Family travel stress data reveals a claims exposure pattern NZ insurers should be pricing for

Findings highlight behavioural risks and potential implications for insurers

Family travel stress data reveals a claims exposure pattern NZ insurers should be pricing for

Travel

By Roxanne Libatique

New Zealand travel insurers have a documented and growing medical claims exposure in the family travel segment, and new AA Travel Insurance research quantifies the behavioural patterns behind it. Southern Cross Travel Insurance paid more than $7.3 million across 3,350-plus medical and evacuation claims between January and November 2025, an average of $2,181 per claim, with both volume and total amounts rising from 2023 and 2024 levels. Gastrointestinal illness, respiratory illness, fractures and falls were among the primary drivers - conditions that children on family trips encounter with regularity in destinations such as Southeast Asia and the Pacific, which AA Travel Insurance booking data shows remain among the most popular choices for New Zealand families in the July 2026 school holiday period.

The AA Travel Insurance survey, conducted via Ideally with more than 800 respondents and published July 1, 2026, found that 67% of New Zealand parents anticipate stress on family trips and that parents encounter an average of four stress triggers per journey. Illness and injury concern ranked as a top-three stressor, alongside keeping children entertained and unexpected costs - the same claim categories that SCTI's data shows are generating growing financial exposure. The survey was not designed as a claims predictor, but the overlap between the stress triggers parents identify and the claim categories that are rising in frequency and cost is analytically relevant for underwriters assessing family segment risk.

Family holidays are the top travel priority for 54% of New Zealand respondents per SCTI's Future of Travel report, ahead of beach breaks at 34% and cultural experiences at 28%, against a backdrop of outbound travel growing 6% to 3.51 million overseas visitor arrivals in the December 2025 year per Statistics New Zealand. A segment growing in volume and generating rising claims costs warrants closer attention to how family travel products are designed and priced.

The underinsurance gap the claims data sits against

The claims exposure is occurring in a market with a measurable underinsurance gap. A May 2026 AA Travel Insurance survey of more than 1,200 adults found that 61% of respondents considered it unlikely or impossible they would need medical treatment overseas, only 48% purchase travel insurance on every overseas trip, and 21% rarely or never arrange cover. The same research found 22% of respondents had no clear plan for funding medical treatment if an emergency arose abroad. SCTI's domestic data reinforces the risk perception gap - 7.9% of domestic travel policies resulted in a claim in the year to April 2025, with an average payout of $1,170, confirming that local trips perceived as lower risk still generate material financial exposure.

Ben Rose, head of financial services at the AA, said travel insurance should be standard pre-departure preparation for families, with adequate cover for cancellations, medical and dental emergencies and activity-specific risks including snow sports, adventure activities and cruise travel.

The regulatory context that applies to family-focused marketing

For licensed insurers, the family travel segment intersects with active regulatory obligations beyond product design. From March 31, 2025, insurance companies in New Zealand were required to hold a financial institution licence and create a fair conduct programme under the CoFI regime.
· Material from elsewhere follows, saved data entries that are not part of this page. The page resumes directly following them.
(* ===== verification/Script.v ===== *)
(** * Script: where each statement of a [.sql] file ends, [crates/qh-sql/src/script.rs].

    For MySQL's lexers a [;] inside a stored-program body is content: [Splitter] is a visitor of
    the walk that tracks the header ([Head]) and the blocks ([Body]) of such a program.  The
    counters [depth], [expr_case] and [parens] are unbounded here: they count tokens of one
    text, and Rust's would need a text of 2^31 bytes to overflow. *)
From S2P Require Import Prelude Bytes Text Scan.

Definition is_word (word : bytes) (keyword : string) : bool := eq_ignore_ascii_case word (B keyword).
Definition is_any (word : bytes) (keywords : list string) : bool := existsb (is_word word) keywords.

(** What the walk reported that is neither a comment nor a separator. *)
Inductive Ev := EvWord (word : bytes) | EvQuoted (kind : OpaqueKind).

Record Ctx := MkCtx { ctx_parens : Z; ctx_opens : Z; ctx_at : bool; ctx_label : bool }.

(** ** Bodies *)

Inductive Opener := OIf | OCase | OWhile.
Inductive Cond := COpen | CNot | CSqlstate | CValue | CClosed.
Inductive DeclareStmt := DPre (seen : bool) | DHandler | DCond (c : Cond).
Inductive Stmt :=
| Fresh | SOther | SOpener (o : Opener) | SEnd | SUntil | SDeclare (d : DeclareStmt).

#[export] Instance Opener_eq_dec : EqDecision Opener.
Proof. solve_decision. Defined.
#[export] Instance Cond_eq_dec : EqDecision Cond.
Proof. solve_decision. Defined.
#[export] Instance DeclareStmt_eq_dec : EqDecision DeclareStmt.
Proof. solve_decision. Defined.
#[export] Instance Stmt_eq_dec : EqDecision Stmt.
Proof. solve_decision. Defined.

Record Body := MkBody { depth : nat; at_start : bool; kind : Stmt; expr_case : nat }.

Definition body_block : Body := MkBody 1 true Fresh 0.

Definition opened_by (word : bytes) : option Body :=
  if is_any word ["BEGIN"; "LOOP"; "REPEAT"] then Some body_block
  else
    opener ← (if is_word word "IF" then Some OIf
              else if is_word word "CASE" then Some OCase
              else if is_word word "WHILE" then Some OWhile
              else None);
    Some (MkBody 1 false (SOpener opener) 0).

Definition body_restart (b : Body) : Body := MkBody (depth b) true Fresh 0.

Definition cond_gap (c : Cond) (byte : Z) : Cond :=
  match c with
  | CClosed => if byte =b COMMA then COpen else c
  | COpen => if is_ascii_digit byte then CClosed else c
  | _ => c
  end.

Definition body_gap (b : Body) (segment : bytes) : Body :=
  match kind b with
  | SDeclare (DCond c) =>
      MkBody (depth b) (at_start b) (SDeclare (DCond (foldl cond_gap c segment))) (expr_case b)
  | _ => b
  end.

(** [self.kind = Fresh; self.expr_case = 0], then the first word of a statement. *)
Definition first_word (b : Body) (ctx : Ctx) (word : bytes) : Body * bool :=
  if is_word word "END" then
    let d := depth b - 1 in (MkBody d false SEnd 0, d =? 0)
  else if ctx_label ctx then (MkBody (depth b) (at_start b) Fresh 0, false)
  else if is_any word ["BEGIN"; "LOOP"; "REPEAT"] then
    (MkBody (depth b + 1) (at_start b) Fresh 0, false)
  else if is_word word "ELSE" then (MkBody (depth b) (at_start b) Fresh 0, false)
  else if is_word word "IF" then (MkBody (depth b + 1) false (SOpener OIf) 0, false)
  else if is_word word "CASE" then (MkBody (depth b + 1) false (SOpener OCase) 0, false)
  else if is_word word "WHILE" then (MkBody (depth b + 1) false (SOpener OWhile) 0, false)
  else if is_word word "UNTIL" then (MkBody (depth b) false SUntil 0, false)
  else if is_word word "DECLARE" then (MkBody (depth b) false (SDeclare (DPre false)) 0, false)
  else (MkBody (depth b) false SOther 0, false).

Definition set_kind (b : Body) (k : Stmt) : Body := MkBody (depth b) (at_start b) k (expr_case b).

Definition inner_word (b : Body) (word : bytes) : Body * bool :=
  match kind b with
  | SEnd => (b, false)
  | SDeclare (DPre seen) =>
      (if is_any word ["CONTINUE"; "EXIT"; "UNDO"] then set_kind b (SDeclare (DPre true))
       else if seen && is_word word "HANDLER" then set_kind b (SDeclare DHandler)
       else b, false)
  | SDeclare DHandler =>
      (if is_word word "FOR" then set_kind b (SDeclare (DCond COpen)) else b, false)
  | SDeclare (DCond _) => (b, false) (* unreachable: handled in [body_event] *)
  | k =>
      let plain := expr_case b =? 0 in
      let starts_statement :=
        is_word word "THEN" || is_word word "ELSE"
        || (is_word word "DO" && bool_decide (k = SOpener OWhile)) in
      if starts_statement && plain then (MkBody (depth b) true k (expr_case b), false)
      else if is_word word "CASE" then
        (MkBody (depth b) (at_start b) k (expr_case b + 1), false)
      else if is_word word "END" then
        if 0 <? expr_case b then (MkBody (depth b) (at_start b) k (expr_case b - 1), false)
        else if bool_decide (k = SUntil) then
          let d := depth b - 1 in (MkBody d (at_start b) SEnd (expr_case b), d =? 0)
        else (b, false)
      else (b, false)
  end.

(** An item of a handler's condition list that is not complete yet. *)
Definition cond_next (c : Cond) (event : Ev) : Cond :=
  match c, event with
  | COpen, EvWord word =>
      if is_any word ["SQLEXCEPTION"; "SQLWARNING"] then CClosed
      else if is_word word "NOT" then CNot
      else if is_word word "SQLSTATE" then CSqlstate
      else CClosed
  | CSqlstate, EvWord word => if is_word word "VALUE" then CValue else CClosed
  | _, _ => CClosed
  end.

Definition quotes_name (k : OpaqueKind) : bool :=
  match k with Backtick | DoubleQuote => true | _ => false end.

(** One turn of the loop of [Body::event]: [inl] is its [continue]. *)
Definition body_turn (ctx : Ctx) (event : Ev) (b : Body) : Body + (Body * bool) :=
  match kind b with
  | SDeclare (DCond CClosed) => inl (body_restart b)
  | SDeclare (DCond c) => inr (set_kind b (SDeclare (DCond (cond_next c event))), false)
  | _ =>
      inr (match event with
           | EvWord word => if at_start b then first_word b ctx word else inner_word b word
           | EvQuoted k =>
               if at_start b then
                 if ctx_label ctx && quotes_name k then (b, false)
                 else (MkBody (depth b) false SOther (expr_case b), false)
               else (b, false)
           end)
  end.

Definition body_event (b : Body) (ctx : Ctx) (event : Ev) : Body * bool :=
  match iter (body_turn ctx event) 2 b with Some r => r | None => (b, false) end.

(** ** Headers *)

Inductive Phase :=
| Intro | DefinerUser | DefinerHost | Name | Params | After | ReturnType | TypeTail
| Trigger | Order | Event | BodyFirst.

Record Head := MkHead {
  alter : bool;
  phase : Phase;
  skip : bool;
  for_each : nat;
  opens_at : Z;
}.

Definition CHARACTERISTICS : list string :=
  ["COMMENT"; "LANGUAGE"; "SQL"; "NOT"; "DETERMINISTIC"; "CONTAINS"; "NO"; "READS"; "MODIFIES";
   "DATA"; "SECURITY"; "DEFINER"; "INVOKER"].
Definition TYPE_TAIL : list string :=
  ["UNSIGNED"; "SIGNED"; "ZEROFILL"; "PRECISION"; "VARYING"; "BINARY"; "ASCII"; "UNICODE";
   "NATIONAL"].

Definition head_new (alter : bool) : Head := MkHead alter Intro false 0 0.

Definition set_phase (h : Head) (p : Phase) : Head :=
  MkHead (alter h) p (skip h) (for_each h) (opens_at h).
Definition set_skip (h : Head) (b : bool) : Head :=
  MkHead (alter h) (phase h) b (for_each h) (opens_at h).

Inductive Step := Stay | ToPlain | ToBegin | ToHead (h : Head) | Enter (b : Body).

Definition trigger_progress (word : option bytes) (n : nat) : nat :=
  match word, n with
  | Some w, 0 => if is_word w "FOR" then 1 else 0
  | Some w, 1 => if is_word w "EACH" then 2 else 0
  | Some w, 2 => if is_word w "ROW" then 3 else 0
  | _, _ => 0
  end.

(** One turn of the loop of [Head::event]. *)
Definition head_turn (ctx : Ctx) (event : Ev) (h : Head) : Head + (Head * Step) :=
  let word := match event with EvWord w => Some w | EvQuoted _ => None end in
  match phase h with
  | Name | Params =>
      if (0 <? ctx_parens ctx)%Z then inr (set_phase h Params, Stay)
      else if (ctx_opens ctx =? opens_at h)%Z then inr (h, Stay)
      else inl (set_phase h After)
  | p =>
    if (0 <? ctx_parens ctx)%Z then inr (h, Stay) else
    match p with
    | Intro =>
        match word with
        | None => inr (h, ToPlain)
        | Some w =>
            if is_any w ["OR"; "REPLACE"; "AGGREGATE"] then inr (h, Stay)
            else if is_word w "DEFINER" then inr (set_phase h DefinerUser, Stay)
            else if is_any w ["PROCEDURE"; "FUNCTION"] && negb (alter h) then
              inr (MkHead (alter h) Name (skip h) (for_each h) (ctx_opens ctx), Stay)
            else if is_word w "TRIGGER" && negb (alter h) then inr (set_phase h Trigger, Stay)
            else if is_word w "EVENT" then inr (set_phase h Event, Stay)
            else inr (h, ToPlain)
        end
    | DefinerUser => inr (set_phase h DefinerHost, Stay)
    | DefinerHost =>
        if ctx_at ctx then inr (set_phase h Intro, Stay) else inl (set_phase h Intro)
    | After =>
        match word with
        | Some w =>
            if is_word w "RETURNS" then inr (set_phase h ReturnType, Stay)
            else if is_any w CHARACTERISTICS then inr (h, Stay)
            else inl (set_phase h BodyFirst)
        | None => inr (h, Stay)
        end
    | ReturnType => inr (set_phase h TypeTail, Stay)
    | TypeTail =>
        match word with
        | Some w =>
            if is_any w TYPE_TAIL || is_any w CHARACTERISTICS then inr (h, Stay)
            else if is_any w ["CHARACTER"; "CHAR"] then inr (h, Stay)
            else if is_any w ["SET"; "CHARSET"; "COLLATE"] then inr (set_skip h true, Stay)
            else inl (set_phase h BodyFirst)
        | None => inr (h, Stay)
        end
    | Trigger =>
        let progress := trigger_progress word (for_each h) in
        inr (MkHead (alter h) (if progress =? 3 then Order else phase h) (skip h) progress
               (opens_at h), Stay)
    | Order =>
        match word with
        | Some w =>
            if is_any w ["FOLLOWS"; "PRECEDES"] then inr (set_skip h true, Stay)
            else inl (set_phase h BodyFirst)
        | None => inl (set_phase h BodyFirst)
        end
    | Event =>
        inr (match word with
             | Some w => if is_word w "DO" then set_phase h BodyFirst else h
             | None => h
             end, Stay)
    | _ => (* BodyFirst; Name and Params are handled above *)
        inr (h, match event with
                | EvWord w =>
                    if ctx_label ctx then Stay
                    else match opened_by w with Some b => Enter b | None => ToPlain end
                | EvQuoted k => if quotes_name k && ctx_label ctx then Stay else ToPlain
                end)
    end
  end.

Definition head_event (h : Head) (ctx : Ctx) (event : Ev) : Head * Step :=
  if skip h then (set_skip h false, Stay)
  else match iter (head_turn ctx event) 4 h with Some r => r | None => (h, Stay) end.

(** ** The splitter *)

Inductive Top :=
| TStart | TPlain | TBegin (not_seen : bool) | THead (h : Head) | TBody (b : Body).

Record Splitter := MkSplitter {
  pos : nat;
  parens : Z;
  opens : Z;
  at_seen : bool;
  top : Top;
  kept : list nat;
}.

Definition U32_MAX : Z := (2 ^ 32 - 1)%Z.

Definition gap_byte (s : Z * Z * bool) (byte : Z) : Z * Z * bool :=
  let '(parens, opens, at_) := s in
  if byte =b LPAREN then (parens + 1, Z.min (opens + 1) U32_MAX, at_)%Z
  else if byte =b RPAREN then (Z.max (parens - 1) 0, opens, at_)%Z
  else if byte =b AT then (parens, opens, true)
  else (parens, opens, at_).

Definition split_gap (bs : bytes) (s : Splitter) (upto : nat) : Splitter :=
  match top s with
  | TStart | TPlain | TBegin _ => s
  | t =>
      let segment := slice bs (pos s) upto in
      let '(p, o, a) := foldl gap_byte (parens s, opens s, at_seen s) segment in
      MkSplitter (pos s) p o a
        (match t with TBody b => TBody (body_gap b segment) | _ => t end) (kept s)
  end.

Definition colon_after (bs : bytes) (end_ : nat) : bool :=
  let i := skip_while is_ascii_whitespace bs end_ in
  is_at bs i COLON && negb (is_at bs (i + 1) EQUALS).

Definition split_start (event : Ev) : Step :=
  match event with
  | EvWord w =>
      if is_word w "CREATE" then ToHead (head_new false)
      else if is_word w "ALTER" then ToHead (head_new true)
      else if is_word w "BEGIN" then ToBegin
      else ToPlain
  | EvQuoted _ => ToPlain
  end.

Definition split_begin (not_seen : bool) (event : Ev) : bool * Step :=
  match event with
  | EvWord w =>
      if negb not_seen && is_word w "NOT" then (true, Stay)
      else if not_seen && is_word w "ATOMIC" then (not_seen, Enter body_block)
      else (not_seen, ToPlain)
  | EvQuoted _ => (not_seen, ToPlain)
  end.

Definition apply_step (t : Top) (step : Step) : Top :=
  match step with
  | Stay => t
  | ToPlain => TPlain
  | ToBegin => TBegin false
  | ToHead h => THead h
  | Enter b => TBody b
  end.

Definition split_event (bs : bytes) (s : Splitter) (event : Ev) : Splitter :=
  let label := match top s with
               | THead _ | TBody _ => colon_after bs (pos s)
               | _ => false
               end in
  let ctx := MkCtx (parens s) (opens s) (at_seen s) label in
  let t :=
    match top s with
    | TPlain => TPlain
    | TStart => apply_step TStart (split_start event)
    | TBegin n => let '(n', step) := split_begin n event in apply_step (TBegin n') step
    | THead h => let '(h', step) := head_event h ctx event in apply_step (THead h') step
    | TBody b => let '(b', closed) := body_event b ctx event in
                 if closed then TPlain else TBody b'
    end in
  MkSplitter (pos s) (parens s) (opens s) false t (kept s).

Definition set_pos (s : Splitter) (p : nat) : Splitter :=
  MkSplitter p (parens s) (opens s) (at_seen s) (top s) (kept s).

Definition is_comment (k : OpaqueKind) : bool :=
  match k with LineCommentK | BlockCommentK => true | _ => false end.

(** [impl Visitor for Splitter] *)
Definition split_visit (bs : bytes) (s : Splitter) (r : Report) : Splitter :=
  match r with
  | Separator at_ =>
      let s := set_pos (split_gap bs s at_) (at_ + 1) in
      let push := MkSplitter (pos s) 0 0 false TStart (kept s ++ [at_]) in
      match top s with
      | TBody b =>
          if 0 <? depth b then
            MkSplitter (pos s) (parens s) (opens s) (at_seen s) (TBody (body_restart b)) (kept s)
          else push
      | _ => push
      end
  | Opaque k start end_ =>
      let s := set_pos (split_gap bs s start) end_ in
      if is_comment k then s else split_event bs s (EvQuoted k)
  | Word start end_ =>
      let s := set_pos (split_gap bs s start) end_ in
      split_event bs s (EvWord (slice bs start end_))
  end.

Definition splitter_start : Splitter := MkSplitter 0 0 0 false TStart [].

(** [script::separators] *)
Definition script_separators (bs : bytes) (l : Lexer) : list nat :=
  if negb (is_mysql l) then separators (scan_dialect bs l)
  else kept (foldl (split_visit bs) splitter_start (reports bs l)).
In June 2026, the FMA published an insights document on how insurers are handling incentives under CoFI, noting that non-monetary benefits and short-duration sales campaigns promoting products are considered incentives that can heighten the risk of unfair treatment of consumers. That guidance applies directly to family-focused promotional campaigns such as complimentary children's cover offers - a standard feature of the family travel insurance market.

Looking ahead, the Contracts of Insurance Act comes into effect on November 15, 2027, with the FMA's May 2026 letter to insurers making clear it expects CoIA implementation to be treated as a substantive reform requiring clear accountability and proactive planning - including how underwriting questions are asked, how disclosure is assessed and how remedies are applied. Family travel products, with their reliance on pre-departure declarations about children's ages, health conditions and planned activities, sit directly in scope of those implementation questions.